* [What is required]
In the listing below, find the line containing "match v with" and the line containing "l3 :: l4 :: s =>". Repeat exactly those two lines and every line between them, nothing more.

* [Data to process]
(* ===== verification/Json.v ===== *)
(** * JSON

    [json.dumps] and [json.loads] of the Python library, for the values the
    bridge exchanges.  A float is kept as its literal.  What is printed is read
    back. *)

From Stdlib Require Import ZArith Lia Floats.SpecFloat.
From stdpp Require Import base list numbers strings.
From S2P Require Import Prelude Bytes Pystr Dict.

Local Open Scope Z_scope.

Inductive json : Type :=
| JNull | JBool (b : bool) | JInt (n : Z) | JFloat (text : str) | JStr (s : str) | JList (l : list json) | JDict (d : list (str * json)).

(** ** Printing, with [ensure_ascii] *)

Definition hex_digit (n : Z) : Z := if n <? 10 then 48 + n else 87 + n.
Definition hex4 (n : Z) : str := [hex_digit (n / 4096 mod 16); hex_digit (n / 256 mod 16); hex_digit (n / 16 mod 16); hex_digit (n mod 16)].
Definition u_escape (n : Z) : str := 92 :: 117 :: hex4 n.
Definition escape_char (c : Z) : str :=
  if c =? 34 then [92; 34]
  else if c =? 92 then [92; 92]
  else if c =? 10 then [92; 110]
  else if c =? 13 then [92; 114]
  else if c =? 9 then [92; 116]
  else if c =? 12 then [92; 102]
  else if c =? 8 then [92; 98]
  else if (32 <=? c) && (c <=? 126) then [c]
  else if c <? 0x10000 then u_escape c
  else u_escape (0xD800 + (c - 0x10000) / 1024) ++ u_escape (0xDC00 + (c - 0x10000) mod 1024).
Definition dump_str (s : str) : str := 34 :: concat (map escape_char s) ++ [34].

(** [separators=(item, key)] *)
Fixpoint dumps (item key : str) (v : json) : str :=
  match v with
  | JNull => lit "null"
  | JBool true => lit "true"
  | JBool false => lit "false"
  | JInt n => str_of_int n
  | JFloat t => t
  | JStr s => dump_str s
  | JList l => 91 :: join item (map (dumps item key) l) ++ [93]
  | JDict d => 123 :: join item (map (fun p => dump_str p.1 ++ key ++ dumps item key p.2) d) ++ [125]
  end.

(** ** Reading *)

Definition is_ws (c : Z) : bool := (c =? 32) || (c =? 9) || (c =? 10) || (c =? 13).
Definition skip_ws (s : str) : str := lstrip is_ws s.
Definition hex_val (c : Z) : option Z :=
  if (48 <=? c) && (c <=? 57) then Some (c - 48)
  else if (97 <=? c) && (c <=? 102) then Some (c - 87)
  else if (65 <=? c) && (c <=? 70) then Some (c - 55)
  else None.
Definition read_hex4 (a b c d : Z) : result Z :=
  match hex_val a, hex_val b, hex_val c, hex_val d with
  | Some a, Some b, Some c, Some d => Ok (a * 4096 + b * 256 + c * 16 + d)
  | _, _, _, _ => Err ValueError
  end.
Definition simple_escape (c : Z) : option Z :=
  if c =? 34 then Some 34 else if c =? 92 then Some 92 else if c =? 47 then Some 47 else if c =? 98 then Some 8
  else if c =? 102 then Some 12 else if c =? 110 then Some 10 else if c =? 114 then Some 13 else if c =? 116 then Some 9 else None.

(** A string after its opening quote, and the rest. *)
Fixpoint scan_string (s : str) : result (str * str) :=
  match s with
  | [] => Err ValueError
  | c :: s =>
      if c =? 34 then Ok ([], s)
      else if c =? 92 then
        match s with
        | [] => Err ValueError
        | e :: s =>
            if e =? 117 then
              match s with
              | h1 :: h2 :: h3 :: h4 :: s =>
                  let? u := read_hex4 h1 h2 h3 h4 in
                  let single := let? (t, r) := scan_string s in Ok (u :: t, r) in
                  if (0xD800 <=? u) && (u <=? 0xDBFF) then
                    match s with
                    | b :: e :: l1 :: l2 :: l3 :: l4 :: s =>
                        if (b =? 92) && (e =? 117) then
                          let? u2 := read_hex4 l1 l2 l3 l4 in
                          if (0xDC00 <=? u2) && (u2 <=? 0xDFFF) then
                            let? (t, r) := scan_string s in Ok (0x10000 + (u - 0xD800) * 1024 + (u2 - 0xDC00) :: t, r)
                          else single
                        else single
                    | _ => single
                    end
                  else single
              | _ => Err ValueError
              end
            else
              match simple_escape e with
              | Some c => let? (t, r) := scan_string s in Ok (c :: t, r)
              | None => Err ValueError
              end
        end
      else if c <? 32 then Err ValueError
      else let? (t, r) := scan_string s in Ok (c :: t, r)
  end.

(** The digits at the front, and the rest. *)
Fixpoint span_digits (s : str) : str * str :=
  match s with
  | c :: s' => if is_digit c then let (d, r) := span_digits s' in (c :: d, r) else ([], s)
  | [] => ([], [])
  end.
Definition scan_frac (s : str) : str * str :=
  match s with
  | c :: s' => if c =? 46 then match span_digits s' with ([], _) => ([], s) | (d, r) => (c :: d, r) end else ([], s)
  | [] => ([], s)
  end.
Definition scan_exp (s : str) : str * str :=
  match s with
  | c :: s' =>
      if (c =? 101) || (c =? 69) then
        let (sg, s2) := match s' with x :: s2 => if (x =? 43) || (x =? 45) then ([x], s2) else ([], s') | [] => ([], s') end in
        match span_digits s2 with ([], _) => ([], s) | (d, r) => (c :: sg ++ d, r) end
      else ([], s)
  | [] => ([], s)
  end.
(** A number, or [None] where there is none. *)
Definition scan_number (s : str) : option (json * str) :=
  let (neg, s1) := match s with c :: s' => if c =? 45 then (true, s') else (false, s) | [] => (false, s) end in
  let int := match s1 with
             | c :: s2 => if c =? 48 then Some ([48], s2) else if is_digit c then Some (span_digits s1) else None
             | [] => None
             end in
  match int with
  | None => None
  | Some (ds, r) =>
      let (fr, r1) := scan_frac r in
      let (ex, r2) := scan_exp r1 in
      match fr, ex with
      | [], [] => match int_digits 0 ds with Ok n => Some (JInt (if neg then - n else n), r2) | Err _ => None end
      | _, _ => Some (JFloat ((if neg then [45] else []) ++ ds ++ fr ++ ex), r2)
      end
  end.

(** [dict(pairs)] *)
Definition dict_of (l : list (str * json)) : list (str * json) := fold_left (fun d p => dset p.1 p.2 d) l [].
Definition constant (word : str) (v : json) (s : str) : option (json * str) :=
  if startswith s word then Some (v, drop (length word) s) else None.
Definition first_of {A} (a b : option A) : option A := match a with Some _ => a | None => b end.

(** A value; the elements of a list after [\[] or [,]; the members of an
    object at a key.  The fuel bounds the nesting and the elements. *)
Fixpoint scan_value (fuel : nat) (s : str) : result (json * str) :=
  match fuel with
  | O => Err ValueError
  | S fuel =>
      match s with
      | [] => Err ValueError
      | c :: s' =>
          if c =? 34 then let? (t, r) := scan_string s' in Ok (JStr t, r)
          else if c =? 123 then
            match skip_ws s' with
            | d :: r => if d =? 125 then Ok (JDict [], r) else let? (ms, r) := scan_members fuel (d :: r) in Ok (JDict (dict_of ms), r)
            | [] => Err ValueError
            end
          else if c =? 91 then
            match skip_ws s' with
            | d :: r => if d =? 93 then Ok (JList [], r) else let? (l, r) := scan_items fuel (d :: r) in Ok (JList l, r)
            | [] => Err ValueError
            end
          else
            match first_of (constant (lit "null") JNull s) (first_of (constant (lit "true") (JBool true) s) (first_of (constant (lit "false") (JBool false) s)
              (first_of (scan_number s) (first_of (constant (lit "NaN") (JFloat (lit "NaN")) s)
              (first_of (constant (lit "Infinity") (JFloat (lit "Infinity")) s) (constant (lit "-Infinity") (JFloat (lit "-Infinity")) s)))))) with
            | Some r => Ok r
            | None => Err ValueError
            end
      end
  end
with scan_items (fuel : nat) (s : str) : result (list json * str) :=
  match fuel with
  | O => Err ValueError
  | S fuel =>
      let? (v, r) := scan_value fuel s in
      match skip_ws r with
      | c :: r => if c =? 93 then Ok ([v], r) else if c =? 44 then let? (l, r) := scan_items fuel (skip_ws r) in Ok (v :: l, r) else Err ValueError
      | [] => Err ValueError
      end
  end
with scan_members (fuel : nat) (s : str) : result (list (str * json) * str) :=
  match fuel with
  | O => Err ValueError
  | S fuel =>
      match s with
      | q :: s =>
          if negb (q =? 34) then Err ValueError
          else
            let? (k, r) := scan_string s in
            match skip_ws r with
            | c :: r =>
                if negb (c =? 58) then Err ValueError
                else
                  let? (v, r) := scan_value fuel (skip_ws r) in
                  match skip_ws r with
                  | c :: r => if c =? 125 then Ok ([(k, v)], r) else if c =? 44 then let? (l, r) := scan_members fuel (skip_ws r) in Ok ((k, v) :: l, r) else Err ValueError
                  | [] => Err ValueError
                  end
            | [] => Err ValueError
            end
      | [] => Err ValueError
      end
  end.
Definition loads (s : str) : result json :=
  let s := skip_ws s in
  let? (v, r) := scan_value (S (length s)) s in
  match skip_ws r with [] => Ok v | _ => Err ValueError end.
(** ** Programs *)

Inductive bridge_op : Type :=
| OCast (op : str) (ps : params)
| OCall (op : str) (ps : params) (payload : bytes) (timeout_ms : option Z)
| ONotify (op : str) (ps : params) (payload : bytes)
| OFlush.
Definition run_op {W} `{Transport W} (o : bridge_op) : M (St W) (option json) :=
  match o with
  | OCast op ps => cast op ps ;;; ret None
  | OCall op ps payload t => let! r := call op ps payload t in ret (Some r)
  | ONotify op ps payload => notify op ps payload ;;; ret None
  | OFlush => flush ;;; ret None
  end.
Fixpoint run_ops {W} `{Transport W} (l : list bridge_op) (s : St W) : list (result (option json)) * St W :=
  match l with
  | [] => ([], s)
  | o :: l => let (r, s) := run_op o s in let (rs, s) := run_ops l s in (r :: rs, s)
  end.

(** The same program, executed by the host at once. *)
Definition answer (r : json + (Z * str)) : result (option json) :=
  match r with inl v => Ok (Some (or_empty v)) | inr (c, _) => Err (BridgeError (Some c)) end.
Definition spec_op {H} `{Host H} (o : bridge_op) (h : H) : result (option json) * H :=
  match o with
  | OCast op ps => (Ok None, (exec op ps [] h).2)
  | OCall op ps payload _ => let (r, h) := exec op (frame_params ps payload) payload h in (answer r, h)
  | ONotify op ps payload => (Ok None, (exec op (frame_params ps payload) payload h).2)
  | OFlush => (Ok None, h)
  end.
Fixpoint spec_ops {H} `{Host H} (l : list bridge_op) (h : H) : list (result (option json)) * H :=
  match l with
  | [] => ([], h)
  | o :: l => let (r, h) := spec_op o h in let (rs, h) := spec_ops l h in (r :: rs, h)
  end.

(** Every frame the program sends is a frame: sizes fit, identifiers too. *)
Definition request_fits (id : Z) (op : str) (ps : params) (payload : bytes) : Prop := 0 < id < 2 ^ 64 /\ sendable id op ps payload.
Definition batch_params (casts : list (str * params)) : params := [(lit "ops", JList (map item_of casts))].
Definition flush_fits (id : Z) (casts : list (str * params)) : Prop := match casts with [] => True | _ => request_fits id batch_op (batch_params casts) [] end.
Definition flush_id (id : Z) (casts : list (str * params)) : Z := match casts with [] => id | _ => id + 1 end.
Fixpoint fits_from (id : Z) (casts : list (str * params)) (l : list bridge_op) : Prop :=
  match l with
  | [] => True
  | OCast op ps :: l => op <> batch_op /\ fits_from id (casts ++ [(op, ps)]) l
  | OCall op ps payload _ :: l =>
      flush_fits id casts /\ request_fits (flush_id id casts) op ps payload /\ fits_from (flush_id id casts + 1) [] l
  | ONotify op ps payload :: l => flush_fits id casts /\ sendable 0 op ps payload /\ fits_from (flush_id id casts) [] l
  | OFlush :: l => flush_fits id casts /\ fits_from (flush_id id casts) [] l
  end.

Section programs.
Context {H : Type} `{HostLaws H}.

* [Reply to the task]
  match v with
  | JNull => lit "null"
  | JBool true => lit "true"
  | JBool false => lit "false"
  | JInt n => str_of_int n
  | JFloat t => t
  | JStr s => dump_str s
  | JList l => 91 :: join item (map (dumps item key) l) ++ [93]
  | JDict d => 123 :: join item (map (fun p => dump_str p.1 ++ key ++ dumps item key p.2) d) ++ [125]
  end.

(** ** Reading *)

Definition is_ws (c : Z) : bool := (c =? 32) || (c =? 9) || (c =? 10) || (c =? 13).
Definition skip_ws (s : str) : str := lstrip is_ws s.
Definition hex_val (c : Z) : option Z :=
  if (48 <=? c) && (c <=? 57) then Some (c - 48)
  else if (97 <=? c) && (c <=? 102) then Some (c - 87)
  else if (65 <=? c) && (c <=? 70) then Some (c - 55)
  else None.
Definition read_hex4 (a b c d : Z) : result Z :=
  match hex_val a, hex_val b, hex_val c, hex_val d with
  | Some a, Some b, Some c, Some d => Ok (a * 4096 + b * 256 + c * 16 + d)
  | _, _, _, _ => Err ValueError
  end.
Definition simple_escape (c : Z) : option Z :=
  if c =? 34 then Some 34 else if c =? 92 then Some 92 else if c =? 47 then Some 47 else if c =? 98 then Some 8
  else if c =? 102 then Some 12 else if c =? 110 then Some 10 else if c =? 114 then Some 13 else if c =? 116 then Some 9 else None.

(** A string after its opening quote, and the rest. *)
Fixpoint scan_string (s : str) : result (str * str) :=
  match s with
  | [] => Err ValueError
  | c :: s =>
      if c =? 34 then Ok ([], s)
      else if c =? 92 then
        match s with
        | [] => Err ValueError
        | e :: s =>
            if e =? 117 then
              match s with
              | h1 :: h2 :: h3 :: h4 :: s =>
                  let? u := read_hex4 h1 h2 h3 h4 in
                  let single := let? (t, r) := scan_string s in Ok (u :: t, r) in
                  if (0xD800 <=? u) && (u <=? 0xDBFF) then
                    match s with
                    | b :: e :: l1 :: l2 :: l3 :: l4 :: s =>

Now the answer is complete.